Información y comunicación: mi historia

Información y comunicación: mi historia

No hay historia sin memoria. La remembranza nos permite trasladarnos al pasado, el mío arranca en la primera mitad de la década de los 50 del pasado siglo XX.

Mi hermana mayor y este servidor, todavía párvulos, caminábamos de noche alrededor de 700 metros, cruzando el río y una cañada, alumbrados por el fuego emanado de un tirigüillo seco, hasta llegar a la casa de nuestra abuela paterna.

Allí nos dábamos cita los nietos para escuchar la entretenida narrativa que variaba entre las historias de las mil y una noches, las aventuras del famoso hidalgo don Quijote de la Mancha y los cuentos de Juan Bobo y Pedro Animal.

Yaya que era como apodábamos a la madre de papá, dominaba el arte de la lectura narrativa, entonaba las palabras y frases acorde con el género, la edad y la especie representada. Todos quedábamos embelesados e hipnotizados con la peculiaridad de sus gestos.

Recuerdo una noche de cuaresma en que era costumbre saborear las habichuelas con dulce, cuando de modo repentino, la disertante paró de forma brusca su lectura y nos miró fijamente a todos. De inmediato dijo: “quien tenga la oreja caliente fue el autor del pedo”. Uno de mis primos intentó tocarse el oído cuando de inmediato Yaya sentenció: “fuiste tu”, obligando a salir al patio al abochornado nieto.

Mi siguiente fuente de información y aprendizaje vino de la escuela, lugar en donde se cantaba, recitaba, leía, escribía y jugaba. La radio con sus novelas, relato de sucesos, noticias deportivas y sociales, así como la propaganda oficial llenaban más el espacio de nuestra evolutiva mente.

El periódico El Caribe llegaba todas las tardes. La televisión sólo la veíamos cuando viajabamos a la ciudad.

Ya convertido en estudiante universitario la fuente informativa se expandiría para incluir el teléfono, el cine y el teatro. Una vez graduado de médico y residiendo en el exterior, los programas de postgrado exigían el uso de “pager” y de “beeper” como instrumentos de comunicación intra y extra hospitalaria, tormentosos aparatos de triste recordación.

La segunda mitad de los ochenta, la década de los noventa de la pasada centuria y lo que va del nuevo milenio se ha impuesto la informática con la internet, y para remate, el teléfono inteligente con sus diversas aplicaciones.
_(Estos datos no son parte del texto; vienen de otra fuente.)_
(** * Authentication template: storage adapter, rate limiter, token flows

    A shallow embedding of the in-memory storage adapter
    ([lib/db/adapters/memory]), the base adapter ([lib/db/adapter]), the
    fixed-window rate limiter ([lib/rate-limiter]), the password, register
    and login schemas ([lib/validations/auth]), the IP helpers
    ([lib/ip-hash]), the credentials login ([lib/auth]), the route handlers
    under [app/api/auth] and the route middleware, with the properties the
    specification states about them and further properties read off the code.

    Conventions of the embedding:
    - a JavaScript [Map<string, V>] is a [gmap string V];
    - a [Date] and a [Date.now()] reading are a [Z], milliseconds since the
      epoch; every clock reading a function takes is an explicit argument;
    - [null] / an absent optional field is [None];
    - a function that can [throw] returns [Thrown], carrying the state the
      mutations made before the throw left behind;
    - the adapter keeps its records by reference and mutates them in place,
      but only inside its own methods and always followed by a [set] under
      the same key, so each method is a function from store to store;
    - strings are [string]; [toLowerCase] and the regular-expression classes
      act on the ASCII range. *)

From Stdlib Require Import ZArith String Ascii Bool Lia List.
From stdpp Require Import base option gmap strings fin_maps.

Local Open Scope string_scope.
Local Open Scope Z_scope.

(** ** JavaScript primitives used by the code *)

(** Truthiness of a string value: only the empty string is falsy. *)
Definition truthy (s : string) : bool :=
  match s with
  | EmptyString => false
  | String _ _ => true
  end.

(** [o || null] on an optional string. *)
Definition orNull (o : option string) : option string :=
  match o with
  | Some s => if truthy s then Some s else None
  | None => None
  end.

Definition inRange (lo hi : nat) (c : ascii) : bool :=
  (Nat.leb lo (nat_of_ascii c) && Nat.leb (nat_of_ascii c) hi)%bool.

Definition isUpper : ascii -> bool := inRange 65 90.
Definition isLower : ascii -> bool := inRange 97 122.
Definition isDigit : ascii -> bool := inRange 48 57.

Definition lowerChar (c : ascii) : ascii :=
  if isUpper c then ascii_of_nat (nat_of_ascii c + 32) else c.

Fixpoint toLowerCase (s : string) : string :=
  match s with
  | EmptyString => EmptyString
  | String c r => String (lowerChar c) (toLowerCase r)
  end.

(** [/[class]/.test(s)]: some character of [s] is in the class. *)
Fixpoint regexTest (cls : ascii -> bool) (s : string) : bool :=
  match s with
  | EmptyString => false
  | String c r => (cls c || regexTest cls r)%bool
  end.

(** [s.startsWith(p)] *)
Definition startsWith (s p : string) : bool := String.prefix p s.

Definition strLength (s : string) : Z := Z.of_nat (String.length s).

(** ** Database types ([lib/db/types]) *)

Definition Date := Z.

Module User.
Record t := mk {
  id : string;
  email : string;
  passwordHash : string;
  name : string;
  emailVerified : option Date;
  emailVerificationToken : option string;
  emailVerificationTokenExpiresAt : option Date;
  passwordResetToken : option string;
  passwordResetTokenExpiresAt : option Date;
  createdAt : Date;
  updatedAt : Date
}.
End User.

Module CreateUserInput.
Record t := mk {
  email : string;
  passwordHash : string;
  name : string;
  emailVerificationToken : option string;
  emailVerificationTokenExpiresAt : option Date
}.
End CreateUserInput.

(** Every key of [UpdateUserInput] is optional: [None] is an absent key,
    [Some None] an explicit [null], [Some (Some v)] a value. *)
Module UpdateUserInput.
Record t := mk {
  email : option string;
  passwordHash : option string;
  name : option string;
  emailVerified : option (option Date);
  emailVerificationToken : option (option string);
  emailVerificationTokenExpiresAt : option (option Date);
  passwordResetToken : option (option string);
  passwordResetTokenExpiresAt : option (option Date)
}.
End UpdateUserInput.

Module TokenData.
Record t := mk { userId : string; token : string; expiresAt : Date }.
End TokenData.

Module UserForAuth.
Record t := mk {
  id : string;
  email : string;
  name : string;
  passwordHash : string;
  emailVerified : option Date
}.
End UserForAuth.

(** ** The in-memory adapter ([lib/db/adapters/memory]) *)

(** The four module-level maps. *)
Record Store := mkStore {
  users : gmap string User.t;
  emailIndex : gmap string string;
  verificationTokenIndex : gmap string string;
  passwordResetTokenIndex : gmap string string
}.

Definition emptyStore : Store := mkStore ∅ ∅ ∅ ∅.

(** Outcome of an [async] adapter method: the resolved value or the thrown
    error message, each with the store as the call left it. *)
Inductive Result (A : Type) : Type :=
| Returned (a : A) (s : Store)
| Thrown (msg : string) (s : Store).
Arguments Returned {A} a s.
Arguments Thrown {A} msg s.

Definition storeOf {A} (r : Result A) : Store :=
  match r with
  | Returned _ s => s
  | Thrown _ s => s
  end.

Module MemoryAdapter.

Definition findUserByEmail (email : string) (s : Store) : option UserForAuth.t :=
  let normalizedEmail := toLowerCase email in
  match emailIndex s !! normalizedEmail with
  | None => None
  | Some userId =>
      if truthy userId then
        match users s !! userId with
        | None => None
        | Some user =>
            Some (UserForAuth.mk (User.id user) (User.email user) (User.name user)
                    (User.passwordHash user) (User.emailVerified user))
        end
      else None
  end.

Definition findUserById (id : string) (s : Store) : option User.t :=
  users s !! id.

(** [uuid] is the value [uuid()] returns and [now] the [new Date()]. *)
Definition createUser (uuid : string) (now : Date) (data : CreateUserInput.t)
    (s : Store) : Result User.t :=
  let id := uuid in
  let normalizedEmail := toLowerCase (CreateUserInput.email data) in
  let user :=
    User.mk id normalizedEmail (CreateUserInput.passwordHash data)
      (CreateUserInput.name data) None
      (orNull (CreateUserInput.emailVerificationToken data))
      (CreateUserInput.emailVerificationTokenExpiresAt data)
      None None now now in
  let users' := <[id := user]> (users s) in
  let emailIndex' := <[normalizedEmail := id]> (emailIndex s) in
  let verificationTokenIndex' :=
    match CreateUserInput.emailVerificationToken data with
    | Some tok =>
        if truthy tok then <[tok := id]> (verificationTokenIndex s)
        else verificationTokenIndex s
    | None => verificationTokenIndex s
    end in
  Returned user
    (mkStore users' emailIndex' verificationTokenIndex' (passwordResetTokenIndex s)).

(** [if (old) index.delete(old)]: the record's old token leaves the index
    when it is truthy. *)
Definition dropOld (old : option string) (idx : gmap string string) : gmap string string :=
  match old with
  | Some o => if truthy o then delete o idx else idx
  | None => idx
  end.

(** The index update both token branches of [updateUser] perform: nothing
    when the key is absent from [data]; otherwise drop the old token and add
    the new one when it is truthy. *)
Definition reindexToken (id : string) (old : option string)
    (new : option (option string)) (idx : gmap string string) : gmap string string :=
  match new with
  | None => idx
  | Some newTok =>
      let idx1 := dropOld old idx in
      match newTok with
      | Some t => if truthy t then <[t := id]> idx1 else idx1
      | None => idx1
      end
  end.

Definition updateUser (id : string) (data : UpdateUserInput.t) (now : Date)
    (s : Store) : Result User.t :=
  match users s !! id with
  | None => Thrown ("User not found: " ++ id) s
  | Some user =>
      let emailIndex' :=
        match UpdateUserInput.email data with
        | Some e =>
            if (truthy e && negb (String.eqb e (User.email user)))%bool
            then <[toLowerCase e := id]> (delete (User.email user) (emailIndex s))
            else emailIndex s
        | None => emailIndex s
        end in
      let verificationTokenIndex' :=
        reindexToken id (User.emailVerificationToken user)
          (UpdateUserInput.emailVerificationToken data) (verificationTokenIndex s) in
      let passwordResetTokenIndex' :=
        reindexToken id (User.passwordResetToken user)
          (UpdateUserInput.passwordResetToken data) (passwordResetTokenIndex s) in
      let updatedUser :=
        User.mk (User.id user)
          (match UpdateUserInput.email data with
           | Some e => if truthy e then toLowerCase e else User.email user
           | None => User.email user
           end)
          (default (User.passwordHash user) (UpdateUserInput.passwordHash data))
          (default (User.name user) (UpdateUserInput.name data))
          (default (User.emailVerified user) (UpdateUserInput.emailVerified data))
          (default (User.emailVerificationToken user)
             (UpdateUserInput.emailVerificationToken data))
          (default (User.emailVerificationTokenExpiresAt user)
             (UpdateUserInput.emailVerificationTokenExpiresAt data))
          (default (User.passwordResetToken user)
             (UpdateUserInput.passwordResetToken data))
          (default (User.passwordResetTokenExpiresAt user)
             (UpdateUserInput.passwordResetTokenExpiresAt data))
          (User.createdAt user) now in
      Returned updatedUser
        (mkStore (<[id := updatedUser]> (users s)) emailIndex'
           verificationTokenIndex' passwordResetTokenIndex')
  end.

Definition emailExists (email : string) (s : Store) : bool :=
  bool_decide (is_Some (emailIndex s !! toLowerCase email)).

Definition withVerificationToken (user : User.t) (tok : option string)
    (exp : option Date) (now : Date) : User.t :=
  User.mk (User.id user) (User.email user) (User.passwordHash user) (User.name user)
    (User.emailVerified user) tok exp
    (User.passwordResetToken user) (User.passwordResetTokenExpiresAt user)
    (User.createdAt user) now.

Definition withPasswordResetToken (user : User.t) (tok : option string)
    (exp : option Date) (now : Date) : User.t :=
  User.mk (User.id user) (User.email user) (User.passwordHash user) (User.name user)
    (User.emailVerified user)
    (User.emailVerificationToken user) (User.emailVerificationTokenExpiresAt user)
    tok exp (User.createdAt user) now.

Definition setVerificationToken (userId token : string) (expiresAt now : Date)
    (s : Store) : Result unit :=
  match users s !! userId with
  | None => Thrown ("User not found: " ++ userId) s
  | Some user =>
      let idx := dropOld (User.emailVerificationToken user) (verificationTokenIndex s) in
      let user' := withVerificationToken user (Some token) (Some expiresAt) now in
      Returned tt
        (mkStore (<[userId := user']> (users s)) (emailIndex s)
           (<[token := userId]> idx) (passwordResetTokenIndex s))
  end.

Definition getVerificationToken (token : string) (s : Store) : option TokenData.t :=
  match verificationTokenIndex s !! token with
  | None => None
  | Some userId =>
      if truthy userId then
        match users s !! userId with
        | None => None
        | Some user =>
            match User.emailVerificationTokenExpiresAt user with
            | None => None
            | Some exp => Some (TokenData.mk userId token exp)
            end
        end
      else None
  end.
(** ** The diagnostic endpoint *)

(** The dict [response] of [test_database].  The texts of this endpoint
    carry symbols outside Latin-1, so here a [string] holds the UTF-8 bytes
    of a Python [str]. *)
Record TestResponse := {
  backend : string;
  database : string;
  database_url : option string;
  database_name : option string;
  connection_status : string;
  collections : list string
}.

(** [response[key] = value], for each key the function assigns. *)
Definition set_database (v : string) (r : TestResponse) : TestResponse :=
  {| backend := backend r; database := v; database_url := database_url r;
     database_name := database_name r;
     connection_status := connection_status r; collections := collections r |}.

Definition set_database_url (v : option string) (r : TestResponse) : TestResponse :=
  {| backend := backend r; database := database r; database_url := v;
     database_name := database_name r;
     connection_status := connection_status r; collections := collections r |}.

Definition set_database_name (v : option string) (r : TestResponse) : TestResponse :=
  {| backend := backend r; database := database r; database_url := database_url r;
     database_name := v;
     connection_status := connection_status r; collections := collections r |}.

Definition set_connection_status (v : string) (r : TestResponse) : TestResponse :=
  {| backend := backend r; database := database r; database_url := database_url r;
     database_name := database_name r;
     connection_status := v; collections := collections r |}.

Definition set_collections (v : list string) (r : TestResponse) : TestResponse :=
  {| backend := backend r; database := database r; database_url := database_url r;
     database_name := database_name r;
     connection_status := connection_status r; collections := v |}.

(** A byte that continues a character begun by an earlier byte. *)
Definition is_continuation (c : ascii) : bool :=
  let n := N_of_ascii c in ((128 <=? n) && (n <? 192))%N.

(** The number of characters of a text: the bytes that begin one. *)
Fixpoint code_points (s : string) : nat :=
  match s with
  | EmptyString => 0
  | String c s' =>
      if is_continuation c then code_points s' else S (code_points s')
  end.

(** The slice [s[:n]]: the first [n] characters of a text, each with all
    of its bytes. *)
Fixpoint str_prefix (n : nat) (s : string) : string :=
  match s with
  | EmptyString => EmptyString
  | String c s' =>
      if is_continuation c then String c (str_prefix n s')
      else
        match n with
        | O => EmptyString
        | S k => String c (str_prefix k s')
        end
  end.

(** A computation inside [test_database]: it mutates the dict [response],
    runs in the world, and may raise; what it assigned before raising stays
    assigned. *)
Definition R (A : Type) : Type :=
  TestResponse * World -> Result A * (TestResponse * World).

#[global] Instance R_ret : MRet R := fun A a st => (Ok a, st).
#[global] Instance R_bind : MBind R := fun A B f m st =>
  match m st with
  | (Ok a, st') => f a st'
  | (Raise e, st') => (Raise e, st')
  end.

Definition assign (f : TestResponse -> TestResponse) : R unit :=
  fun st => (Ok tt, (f (fst st), snd st)).

Definition read_db : R (option string) :=
  fun st => (Ok (db (snd st)), st).

(** A call into the database driver, which sees the world only. *)
Definition call {A : Type} (m : M A) : R A :=
  fun st =>
    match m (snd st) with
    | (res, w') => (res, (fst st, w'))
    end.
Los vídeos en la Web, Facebook, Instagram, Twitter, Netflix, YouTube, y los cortos en formato TikTok abruman nuestras mentes.

Estas informaciones vienen casi siempre acompañadas de las interrogantes de si gustan o no. Navegar en las redes del ciberespacio es como entrar en un laberinto, sabemos cuándo y dónde nos introducimos, más no sabemos cuándo, ni por donde habremos de salir.

Lo que algunos internautas ignoran es que con frecuencia somos inducidos a visitar sitios no programados.

Así es como empiezan a conducirnos a su antojo hasta modificar nuestra conducta haciéndonos mansas presas de sus líneas de pensamiento e interpretaciones. Ya nadie cuestiona en sentido crítico, vemos y aceptamos como real lo que en verdad es fantasía.

La inteligencia artificial crea imágenes, sintetiza voces y fabrica textos tan similares a nosotros que cualquier amigo o familiar lo acepta como auténtico, siendo realmente una falsa construcción tecnológica.

Tan extensa, y abrumadora es la información absorbida, que ya casi no distinguimos lo concreto de lo fantasioso, obligados como estamos a convivir en el mundo de la virtualidad, a causa de  la pandemia.